A Faster BETWEEN Dates

  • Comments posted to this topic are about the item A Faster BETWEEN Dates

  • Novel approach !

    It would also be interesting to compare these two approaches using the Calendar table, but with an Integer PK (as per a data warehouse DIM table), then in the FACT table carry this Integer as a FK.

    Well done & kind regards

    Geoff Johns

  • Hi Terry,

    Thanks for the article.

    It's definitely an interesting approach - but I miss an explanation. WHY does the second version run faster than the first? I would have expected the reverse, but your measurements disagree - there really should have been a paragraph or two to explain this in your article.

    I tried to verify your findings on my computer, and I found that each version ran in subsecond duration; your tests must have been done on much older hardware, or on much larger tables. I'm a bit short for time now, but I plan (if I find the time) to do some more experiments, maybe on larger tables. For now, I can only say that the execution plans do not support your observation that the second query is faster, and that the execution times are too short to be sure.


    Hugo Kornelis, SQL Server/Data Platform MVP (2006-2016)
    Visit my SQL Server blog: https://sqlserverfast.com/blog/
    SQL Server Execution Plan Reference: https://sqlserverfast.com/epr/

  • Hi Terry,

    You begin by saying "Finding records that exist between two dates can sometimes be slow". In my experience this has never been true when the table in question is properly indexed.

    That aside however, as with Hugo's observation, I see no difference between your final two statements. The execution plans are identical.

    Instead of using a table variable (which I would never use for large data sets anyway) try creating a temp table and create suitable indexes on the date fields.

    You could then completely avoid having to create a calender table and directly query the one table instead with a simple between statement in the where clause that should be even faster.

  • Hello Terry

    Afraid I see the same results as Hugo. The elapsed time for the second approach seems much higher and far more records are read. Looking at the plan the problem seems to be that SQL Server is generating an intermediate table and then scanning it for each candidate record in a nested loop. Its a sub optimal plan probably resulting from the relatively small number of records in the driving table.

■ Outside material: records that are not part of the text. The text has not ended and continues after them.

(** The requirements the active catalog admits. *)
Definition req_admissible (m : WatchManager) (r : WatchRequirement) : Prop :=
  (exists v, wc_view (wm_catalog_ m) = Some v /\ wr_catalog_generation r = cv_generation_ v) /\
  wc_entity (wm_catalog_ m) = Some (wr_entity r) /\ wc_topology_unsupported (wm_catalog_ m) = false /\
  wr_metrics r <> [] /\ zlen (wr_metrics r) <= max_metrics_per_watch (wm_limits_ m) /\
  0 < wr_period r <= wr_freshness r /\ wr_freshness r <= wr_retention r /\
  Forall (metric_acceptable (wm_catalog_ m) (wr_period r)) (wr_metrics r) /\ NoDup (wr_metrics r).

Lemma validateRequirement_spec m r :
  let '(st, s, u) := validateRequirement m r in
  (st_ok st = true <-> req_admissible m r) /\
  (st_ok st = true ->
     s = List.filter (metric_polled (wm_catalog_ m)) (wr_metrics r) /\
     u = List.filter (fun x => negb (metric_polled (wm_catalog_ m) x)) (wr_metrics r)).
Proof.
  unfold validateRequirement, req_admissible. cbv zeta.
  destruct (wc_view (wm_catalog_ m)) as [v|]; [|cbn; naive_solver].
  destruct (wc_entity (wm_catalog_ m)) as [e|]; [|cbn; naive_solver].
  guard as G1; [cbn; naive_solver|].
  guard as G2.
  { cbn. split; [|done]. split; [done|]. intros ((v' & [= <-] & Hg) & [= He] & _). bprop in G2.
    destruct G2 as [G2|G2]; congruence. }
  bprop in G2. destruct G2 as [G2 G2'].
  guard as G3.
  { cbn. split; [|done]. split; [done|]. intros (_ & _ & _ & Hm & Hl & Hp & Hf & _). bprop in G3.
    destruct G3 as [[[[G3|G3]|G3]|G3]|G3]; [done|lia..]. }
  bprop in G3. destruct G3 as ((((G3 & G4) & G5) & G6) & G7).
  pose proof (select_metrics_spec (wm_catalog_ m) (wr_period r) [] (wr_metrics r) [] []) as Hs.
  destruct (select_metrics _ _ _ _ _ _) as [[st s] u]. destruct Hs as [Hs1 Hs2]. split; [|done]. rewrite Hs1.
  split.
  - intros (Ha & Hn & _). split_and!; eauto; try lia. by subst.
  - intros (_ & _ & _ & _ & _ & _ & _ & Ha & Hn). split_and!; auto. set_solver.
Qed.

(** ** Lemmas: sample tokens *)

Lemma count_from (n : nat) (s : Z) :
  0 <= s -> zlen (List.filter (fun i => s <=? i) (seqZ 0 (Z.of_nat n))) = Z.max 0 (Z.of_nat n - s).
Proof.
  intros Hs. induction n as [|n IH].
  { rewrite seqZ_nil by lia. cbn [List.filter]. rewrite zlen_nil. lia. }
  rewrite Nat2Z.inj_succ, <- Z.add_1_r, seqZ_app by lia. rewrite List.filter_app, zlen_app, IH, Z.add_0_l.
  assert (seqZ (Z.of_nat n) 1 = [Z.of_nat n]) as -> by done. cbn [List.filter].
  destruct (s <=? Z.of_nat n) eqn:E; bprop in E; unfold zlen; cbn [length]; lia.
Qed.

Lemma token_skipped_spec previous first period i :
  0 < period -> 0 <= i ->
  match previous with Some p => p <? first + i * period | None => true end =
  (token_skipped previous first period <=? i).
Proof.
  intros Hp Hi. unfold token_skipped. destruct previous as [t|]; [|symmetry; by apply Z.leb_le].
  destruct (first <=? t) eqn:E; bprop in E.
  - pose proof (Z.div_mod (t - first) period ltac:(lia)) as Hd.
    pose proof (Z.mod_pos_bound (t - first) period Hp) as Hm. set (q := (t - first) / period) in *.
    apply Bool.eq_iff_eq_true. bprop. split; intros Hx; nia.
  - apply Bool.eq_iff_eq_true. bprop. nia.
Qed.

(** What is left of a token after skipping is its fresh ticks. *)
Lemma fresh_ticks_spec previous first period count :
  0 < period -> 0 <= count ->
  fresh_ticks previous first period count = Z.max 0 (count - token_skipped previous first period).
Proof.
  intros Hp Hc. unfold fresh_ticks, ticks.
  assert (0 <= token_skipped previous first period) as Hs.
  { unfold token_skipped. destruct previous as [t|]; [|done]. destruct (first <=? t) eqn:E; [|done]. bprop in E.
    pose proof (Z.div_pos (t - first) period). lia. }
  rewrite <- (Z2Nat.id count) by lia. rewrite <- count_from by done.
  assert (Forall (fun i => 0 <= i) (seqZ 0 (Z.of_nat (Z.to_nat count)))) as Hall.
  { apply Forall_forall. intros i Hi%elem_of_seqZ. lia. }
  induction Hall as [|i l Hi Hl IH]; [done|]. cbn [map List.filter].
  rewrite token_skipped_spec by done. destruct (_ <=? i); [rewrite !zlen_cons; lia|done].
Qed.

(** What a token does to one watch. *)
Inductive sample_result := SR_Unchanged | SR_Retired | SR_Counted (total : Z).

Definition watch_sampled (w : LogicalWatch) (count time : option Z) (first period n : Z) : sample_result :=
  let fresh := fresh_ticks time first period n in
  if fresh =? 0 then SR_Unchanged
  else
  let total := Z.min u64_max (match count with Some c => c | None => 0 end + fresh) in
  let limit := wr_sample_limit (lw_requirement w) in
  if negb (limit =? 0) && (limit <=? total) then SR_Retired else SR_Counted total.

(** Everything the manager knows about one watch. *)
Definition watch_entry (logical : list (WatchId * LogicalWatch)) (counts times : list (WatchId * Z)) (id : WatchId)
    : option LogicalWatch * option Z * option Z :=
  (om_find id logical, om_find id counts, om_find id times).

Definition sampled_entry (e : option LogicalWatch * option Z * option Z) (first period n : Z)
    : option LogicalWatch * option Z * option Z :=
  match e with
  | (None, _, _) => e
  | (Some w, c, t) =>
      match watch_sampled w c t first period n with
      | SR_Unchanged => e
      | SR_Retired => (None, None, None)
      | SR_Counted total => (Some w, Some total, Some (first + period * (n - 1)))
      end
  end.

Definition token_entry (t : token_state) : WatchId -> option LogicalWatch * option Z * option Z :=
  watch_entry (tk_logical t) (tk_counts t) (tk_times t).

Definition sample_active (e : option LogicalWatch * option Z * option Z) : bool := has_value e.1.1.

(** The state during the loop. *)
Record token_ok (m : WatchManager) (t : token_state) : Prop := {
  to_wf : om_wf (tk_logical t);
  to_sub : tk_logical t `sublist_of` logical_ m;
  to_samples : samples_ok (tk_logical t) (tk_counts t) (tk_times t);
  to_same : tk_removed t = false -> tk_logical t = logical_ m }.

Lemma add_samples_spec current added : 0 <= current -> 0 < added ->
  add_samples current added = Z.min u64_max (current + added).
Proof. intros. unfold add_samples. guard as G; bprop in G; lia. Qed.

Lemma record_one_result first period n t id :
  0 < period -> 0 < n ->
  match om_find id (tk_logical t) with
  | None => record_one first period (first + period * (n - 1)) n t id = t
  | Some w =>
      (forall c, om_find id (tk_counts t) = Some c -> 0 <= c) ->
      record_one first period (first + period * (n - 1)) n t id =
      match watch_sampled w (om_find id (tk_counts t)) (om_find id (tk_times t)) first period n with
      | SR_Unchanged => mkToken (tk_logical t) (tk_counts t) (tk_times t) true (tk_changed t) (tk_removed t)
      | SR_Retired =>
          mkToken (om_erase id (tk_logical t)) (om_erase id (tk_counts t)) (om_erase id (tk_times t)) true true true
      | SR_Counted total =>
          mkToken (tk_logical t) (om_set id total (tk_counts t))
            (om_set id (first + period * (n - 1)) (tk_times t)) true true (tk_removed t)
      end
  end.
Proof.
  intros Hp Hn. unfold record_one. destruct (om_find id (tk_logical t)) as [w|]; [|done]. intros Hc.
  unfold watch_sampled. cbv zeta. rewrite fresh_ticks_spec by lia.
  set (sk := token_skipped _ _ _). destruct (n <=? sk) eqn:G; bprop in G.
  - by rewrite Z.max_l, Z.eqb_refl by lia.
  - rewrite Z.max_r by lia. replace (n - sk =? 0) with false by (symmetry; apply Z.eqb_neq; lia).
    rewrite add_samples_spec; [|destruct (om_find id (tk_counts t)); [auto|lia]|lia]. by guard as G2.
Qed.

Lemma samples_ok_erase logical counts times id :
  om_wf logical -> samples_ok logical counts times ->
  samples_ok (om_erase id logical) (om_erase id counts) (om_erase id times).
Proof.
  intros Hl [H1 H2 H3 H4]. split; try by apply om_wf_erase.
  - intros id' n. destruct (decide (id' = id)) as [->|Hne]; [by rewrite om_find_erase_eq|].
    rewrite !om_find_erase_ne by done. auto.
  - intros id' t. destruct (decide (id' = id)) as [->|Hne]; [by rewrite om_find_erase_eq|].
    rewrite !om_find_erase_ne by done. auto.
Qed.

Lemma samples_ok_set logical counts times id w n t :
  samples_ok logical counts times -> om_find id logical = Some w -> 0 < n <= u64_max -> below_limit w n ->
  0 <= t <= i64_max -> samples_ok logical (om_set id n counts) (om_set id t times).
Proof.
  intros [H1 H2 H3 H4] Hw Hn Hb Ht. split; try by apply om_wf_set.
  - intros id' n'. destruct (decide (id' = id)) as [->|Hne].
    + rewrite om_find_set_eq. intros [= <-]. eauto.
    + rewrite om_find_set_ne by done. auto.
  - intros id' t'. destruct (decide (id' = id)) as [->|Hne].
    + rewrite om_find_set_eq. intros [= <-]. eauto.
    + rewrite om_find_set_ne by done. auto.
Qed.

Lemma fresh_ticks_nonneg previous first period n : 0 <= fresh_ticks previous first period n.
Proof. apply zlen_nonneg. Qed.

(** One turn of the loop: the invariant, and the entry of every watch. *)
Lemma record_one_ok m first period n t id :
  0 <= first -> 0 < period -> 0 < n -> first + period * (n - 1) <= i64_max -> token_ok m t ->
  let t' := record_one first period (first + period * (n - 1)) n t id in
  token_ok m t' /\
  token_entry t' id = sampled_entry (token_entry t id) first period n /\
  (forall id', id' <> id -> token_entry t' id' = token_entry t id') /\
  tk_found t' = tk_found t || sample_active (token_entry t id) /\
  (tk_changed t' = false -> tk_changed t = false /\ forall id', token_entry t' id' = token_entry t id').
Proof.
  intros Hf Hp Hn Hlast [T1 T2 T3 T4] t'. pose proof (record_one_result first period n t id Hp Hn) as Hr.
  change (token_entry t id) with (om_find id (tk_logical t), om_find id (tk_counts t), om_find id (tk_times t)).
  unfold sampled_entry, sample_active. fold t' in Hr.
  destruct (om_find id (tk_logical t)) as [w|] eqn:Ew; cbn [fst has_value].
  2:{ rewrite Hr, orb_false_r. split_and!; auto; [by split|]. unfold token_entry, watch_entry. by rewrite Ew. }
  rewrite Hr by (intros c Hc; apply (so_count _ _ _ T3) in Hc; lia). rewrite orb_true_r. clear Hr.
  destruct (watch_sampled _ _ _ _ _ _) as [| |total] eqn:Es; unfold token_entry, watch_entry;
    cbn [tk_logical tk_counts tk_times tk_found tk_changed].
  - split_and!; auto; [|by rewrite Ew]. by split.
  - pose proof (so_counts _ _ _ T3) as Oc. pose proof (so_times _ _ _ T3) as Ot. split_and!; auto; try done.
    + split; cbn [tk_logical tk_counts tk_times tk_removed].
      * by apply om_wf_erase.
      * etrans; [apply filter_sublist|done].
      * by apply samples_ok_erase.
      * done.
    + by rewrite !om_find_erase_eq.
    + intros id' Hne. by rewrite !om_find_erase_ne.
  - split_and!; auto; try done.
    + split; auto. apply samples_ok_set with (w := w); auto; [| |nia].
      * unfold watch_sampled in Es. cbv zeta in Es. guard Es as G1; [done|]. guard Es as G2; [done|].
        injection Es as <-. bprop in G1. pose proof (fresh_ticks_nonneg (om_find id (tk_times t)) first period n).
        destruct (om_find id (tk_counts t)) as [c|] eqn:Ec; [apply (so_count _ _ _ T3) in Ec|]; unfold u64_max in *; lia.
      * unfold watch_sampled in Es. cbv zeta in Es. guard Es as G1; [done|]. guard Es as G2; [done|].
        injection Es as <-. unfold below_limit. bprop in G2. lia.
    + by rewrite Ew, !om_find_set_eq.
    + intros id' Hne. by rewrite !om_find_set_ne.
Qed.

    Interesting approach though, thanks for the article.

    Pete

    Pete

  • As a slight aside, I have to do this sort of a lot at the moment, and it's common to have tables with start_date_time and end_date_time columns. You'll often want to select all the records that were extant at a point in time. In other words if you wanted to retrieve all the events that had started but not finished on 1 Jan 2010 you might go (untested freehand follows):

    select blah

    from events ev

    where ev.start_date_time <= '20100101'

    and (ev.end_date_time > '20100101' or ev.end_date_time is null)

    similarly to find all events that overlapped with a period of time, you might go:

    select blah

    from events ev

    where ev.start_date_time <= '20100701'

    and (ev.end_date_time > '20100101' or ev.end_date_time is null)

    If it was your job to design these tables, would you be tempted to have an end_date_time column that could not be null, and instead substitute a ridiculous future date for all events that have not yet ended (like 22000101)? Are there indexing or other performance advantages to making your end_date_time column not null?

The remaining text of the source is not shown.